Here is how it works:

soundManager.useHTML5Audio

Determines whether HTML5 Audio() hold is utilised to endeavor sound, if available, with Flash as the retreat for activity MP3/MP4 (AAC) formats. Browser hold for HTML5 Audio varies, and info hold (eg. MP3, MP4/AAC, OGG, WAV) crapper depart by browser/platform.

The SM2 API is effectively transparent, conformable whether using Flash or HTML5 Audio() for good playback behindhand the scenes. The HTML5 Audio API is roughly equal to the Flash 8 feature set, harmful ID3 attach hold and a some another items. (Flash 9 features same undulation accumulation etc. are not available.)

SoundManager 2 + useHTML5Audio: Init Process

At DOM primed (if useHTML5Audio = true), a effort for Audio() is finished followed by a program of canPlayType() tests to wager if MP3, MP4, WAV and OGG formats are supported. If hour of the “required” formats (MP3 + MP4, by default) are based natively, then Flash is also additional as a responsibility for SM2 to start.
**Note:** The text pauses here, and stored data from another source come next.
Lemma utf8_before_blank b m : blank b -> utf8_valid (m ++ b) = true -> utf8_valid m = true.
Proof.
  destruct b as [|a t]; [by rewrite app_nil_r|]. intros Hb E. unfold utf8_valid in E.
  apply utf8_before in E; [by apply utf8_go_enough in E|]. by eapply blank_head.
Qed.

(** The trimming of a text is a text. *)
Lemma trim_utf8 s : utf8_valid s = true -> utf8_valid (trim s) = true.
Proof.
  intros Hu. destruct (trim_spec s) as (b1 & b2 & [E H1 H2 _ _]). rewrite E in Hu.
  apply utf8_after_blank in Hu; [|done]. by apply utf8_before_blank in Hu.
Qed.
Lemma commit_frame target s d r d' n :
  commit target s d = (r, d') -> n <> target -> is_temporary n = false -> kept n d d'.
Proof.
  unfold commit. intros E ? Hn.
  destruct (rand_bytes 8 d) as [[random|] d1] eqn:E1; [|simplify_eq; kept_by_frames].
  pose proof (temporary_ne n random Hn) as Ht. revert E Ht.
  generalize (temporary_name random). intros temporary E Ht.
  destruct (open_entry temporary temporary_flags 384 d1) as [[[]|] d2] eqn:E2; [|simplify_eq; kept_by_frames].
  destruct (fstat temporary d2) as [[metadata|] d3] eqn:E3; [|simplify_eq; kept_by_frames].
  destruct (validate_journal_metadata _ _ _); [|simplify_eq; kept_by_frames].
  destruct (publish temporary target _ d3) as [r4 d4] eqn:E4.
  apply (publish_frame _ _ _ _ _ _ n) in E4; [|done..].
  destruct (is_err r4); [|simplify_eq; kept_by_frames].
  destruct (unlink_entry temporary d4) as [r5 d5] eqn:E5. simplify_eq. kept_by_frames.
Qed.

Lemma commit_spec target s d r d' :
  commit target s d = (r, d') -> is_temporary target = false ->
  published target (encode_state s) d d' /\
  (r = Ok tt -> durable target (encode_state s) d').
Proof.
  unfold commit. intros E Hn.
  destruct (rand_bytes 8 d) as [[random|] d1] eqn:E1;
    [|simplify_eq; split; [apply published_kept; kept_by_frames|done]].
  pose proof (temporary_ne target random Hn) as Ht. revert E Ht.
  generalize (temporary_name random). intros temporary E Ht.
  destruct (open_entry temporary temporary_flags 384 d1) as [[[]|] d2] eqn:E2;
    [|simplify_eq; split; [apply published_kept; kept_by_frames|done]].
  pose proof (create_ok _ _ _ _ E2 eq_refl) as Hv2.
  destruct (fstat temporary d2) as [[metadata|] d3] eqn:E3;
    [|simplify_eq; split; [apply published_kept; kept_by_frames|done]].
  destruct (validate_journal_metadata _ _ _);
    [|simplify_eq; split; [apply published_kept; kept_by_frames|done]].
  assert (Hv3 : vis d3 temporary = Some []).
  { rewrite <- Hv2. apply fstat_frame in E3. apply (E3 temporary), not_elem_of_nil. }
  assert (K : kept target d d3) by kept_by_frames.
  destruct (publish temporary target _ d3) as [r4 d4] eqn:E4.
  apply publish_spec in E4 as [P4 D4]; [|done..].
  destruct r4 as [[]|e4]; simpl in *.
  - simplify_eq. split; [eauto using published_kept_l|done].
  - destruct (unlink_entry temporary d4) as [r5 d5] eqn:E5. simplify_eq.
    assert (K5 : kept target d4 d') by kept_by_frames.
    split; [eauto using published_kept_l, published_kept_r|done].
Qed.
End Commit.

Section FileJournalLaws.
Context {D : Type} `{JournalDirLaws D}.

(** Every content a crash may leave in the marker is a pending record. *)
Definition marker_latched (d : D) : Prop :=
  forall c, possible d PENDING_FILE c ->
    exists action, c = Some (encode_state (JournalState.Pending action)).

Definition file_latched (j : FileUncertaintyJournal D) : Prop :=
  marker_latched (directory j).

Lemma marker_latched_kept d d' : kept PENDING_FILE d d' -> marker_latched d -> marker_latched d'.
Proof. intros (_&Hp&_) Hl c Hc. eauto. Qed.

Lemma commit_pending d action r d' :
  commit PENDING_FILE (JournalState.Pending action) d = (r, d') ->
  (marker_latched d -> marker_latched d') /\ (r = Ok tt -> marker_latched d').
Proof.
  intros E. apply commit_spec in E as [[P _] Hd]; [|done]. split.
  - intros Hl c Hc. destruct (P c Hc) as [?| ->]; eauto.
  - intros Hr. destruct (Hd Hr) as [_ Hp]. intros c Hc. eauto.
Qed.

Lemma commit_journal d s r d' :
  commit JOURNAL_FILE s d = (r, d') -> kept PENDING_FILE d d'.
Proof. intros E. by eapply commit_frame. Qed.

Lemma file_mark_pending_spec a j r j' :
  file_mark_pending a j = (r, j') ->
  state j' = JournalState.Pending a /\ (file_latched j -> file_latched j') /\
  (r = Ok tt -> file_latched j').
Proof.
  unfold file_mark_pending, file_latched. intros E.
  destruct (commit PENDING_FILE _ _) as [r1 d1] eqn:E1.
  apply commit_pending in E1 as [L1 O1].
  destruct r1 as [[]|e1]; simplify_eq/=; [|by eauto].
  destruct (commit JOURNAL_FILE _ d1) as [r2 d2] eqn:E2.
  apply commit_journal in E2. pose proof (marker_latched_kept _ _ E2).
  destruct r2 as [[]|e2]; simplify_eq/=; split_and!; eauto; done.
Qed.

Lemma file_clear_err_spec j e j' :
  file_clear j = (Err e, j') ->
  state j' = state j /\ (file_latched j -> file_latched j').
Proof.
  unfold file_clear, file_latched. intros E.
  destruct (commit JOURNAL_FILE _ _) as [r1 d1] eqn:E1.
  apply commit_journal in E1. pose proof (marker_latched_kept _ _ E1).
  destruct r1 as [[]|e1]; simplify_eq/=; [|done].
  destruct (unlink_entry PENDING_FILE d1) as [[[]|[]] d2] eqn:E2; simplify_eq/=.
  split; [done|]. intros Hl. apply unlink_err in E2.
  apply (marker_latched_kept d1); [|eauto]. eapply kept_of; [exact E2|apply not_elem_of_nil].
Qed.

Lemma file_clear_ok_spec j j' :
  file_clear j = (Ok tt, j') ->
  state j' = JournalState.Clean /\ vis (directory j') PENDING_FILE = None /\
  vis (directory j') JOURNAL_FILE = Some clean_text.
Proof.
  unfold file_clear. intros E.
  destruct (commit JOURNAL_FILE _ _) as [[[]|e1] d1] eqn:E1; simplify_eq/=.
  apply commit_spec in E1 as [_ E1]; [|done]. destruct (E1 eq_refl) as [Hv _].
  destruct (unlink_entry PENDING_FILE d1) as [r d2] eqn:E2.
  assert (Hj : vis d2 JOURNAL_FILE = Some clean_text).
  { destruct (unlink_frame _ _ _ _ E2 JOURNAL_FILE) as [-> _]; [|done].
    by apply not_elem_of_cons; split; [|apply not_elem_of_nil]. }
  destruct r as [[]|[]]; simplify_eq/=; eauto using unlink_ok, unlink_missing.
Qed.

#[export] Instance FileUncertaintyJournal_laws
  : UncertaintyJournalLaws (FileUncertaintyJournal D).
Proof.
  refine {| latched := file_latched |}; simpl.
  - intros a j j' E. apply file_mark_pending_spec in E as (Hs&_&Hl).
    unfold file_is_pending. rewrite Hs. eauto.
  - intros a j e j' E. apply file_mark_pending_spec in E as (Hs&Hl&_).
    unfold file_is_pending at 2. rewrite Hs. eauto.
  - intros j j' E. apply file_clear_ok_spec in E as (Hs&_).
    unfold file_is_pending. by rewrite Hs.
  - intros j e j' E. apply file_clear_err_spec in E as [Hs Hl].
    unfold file_is_pending. by rewrite Hs.
Defined.

(** ** Reading the records back *)

Lemma read_state_frame n m d r d' : read_state m d = (r, d') -> kept n d d'.
Proof.
  unfold read_state. intros E.
  destruct (open_entry m record_flags 0 d) as [[[]|[]] d1] eqn:E1; simplify_eq;
    try (eapply kept_of; [by eapply read_open_frame|apply not_elem_of_nil]).
  assert (K1 : kept n d d1) by
    (eapply kept_of; [by eapply read_open_frame|apply not_elem_of_nil]).
  destruct (fstat m d1) as [[metadata|] d2] eqn:E2;
    (assert (K2 : kept n d d2) by
      (eapply kept_trans; [exact K1|eapply kept_of;
        [by eapply fstat_frame|apply not_elem_of_nil]])); [|by simplify_eq].
  destruct (validate_journal_metadata _ _ _); [|by simplify_eq].
  destruct (read_to_string m _ d2) as [[p|] d3] eqn:E3;
    (assert (K3 : kept n d d3) by
      (eapply kept_trans; [exact K2|eapply kept_of;
        [by eapply read_frame|apply not_elem_of_nil]]));
    repeat case_match; by simplify_eq.
Qed.

(** A record is read only as the exact text of that state. *)
Lemma read_state_spec m d o d' :
  read_state m d = (Ok o, d') -> vis d m = encode_state <$> o.
Proof.
  unfold read_state. intros E.
  destruct (open_entry m record_flags 0 d) as [[[]|[]] d1] eqn:E1; simplify_eq/=;
    [|by eapply read_open_missing].
  destruct (fstat m d1) as [[metadata|] d2] eqn:E2; [|by simplify_eq].
  destruct (validate_journal_metadata _ _ _); [|by simplify_eq].
  destruct (read_to_string m _ d2) as [[p|] d3] eqn:E3; [|by simplify_eq].
  apply read_ok in E3 as (content & Hv & ->).
  assert (Hvis : vis d m = Some content).
  { rewrite <- Hv. symmetry. transitivity (vis d1 m).
    - eapply fstat_frame; [exact E2|apply not_elem_of_nil].
    - eapply read_open_frame; [exact E1|done|apply not_elem_of_nil]. }
  case_match eqn:Hl; [by simplify_eq|]. apply Nat.ltb_ge in Hl.
  rewrite length_take in Hl. unfold MAX_JOURNAL_BYTES in Hl.
  rewrite take_ge in E by lia.
  destruct (parse_state content) as [s|] eqn:Hp; simplify_eq/=.
  apply encode_parse in Hp as ->. done.
Qed.
End FileJournalLaws.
soundManager.audioFormats currently defines the itemize of formats to analyse (MP3, MP4 and so on), their doable canPlayType() section (long news short, it’s complicated) and whether or not they are “required” - that is, whether Flash should be unexploded if they don’t impact low HTML5. (Again, exclusive MP3 + MP4 are based by Flash.) If you had a tender solely using OGG, you could attain MP3/MP4 non-required, but some browsers would not endeavor them inline.

SM2 module inform its land (HTML 5 hold or not, using Flash or not) in console.log()-style debug production messages when debugMode = true.

Want to analyse discover the code? Fork away!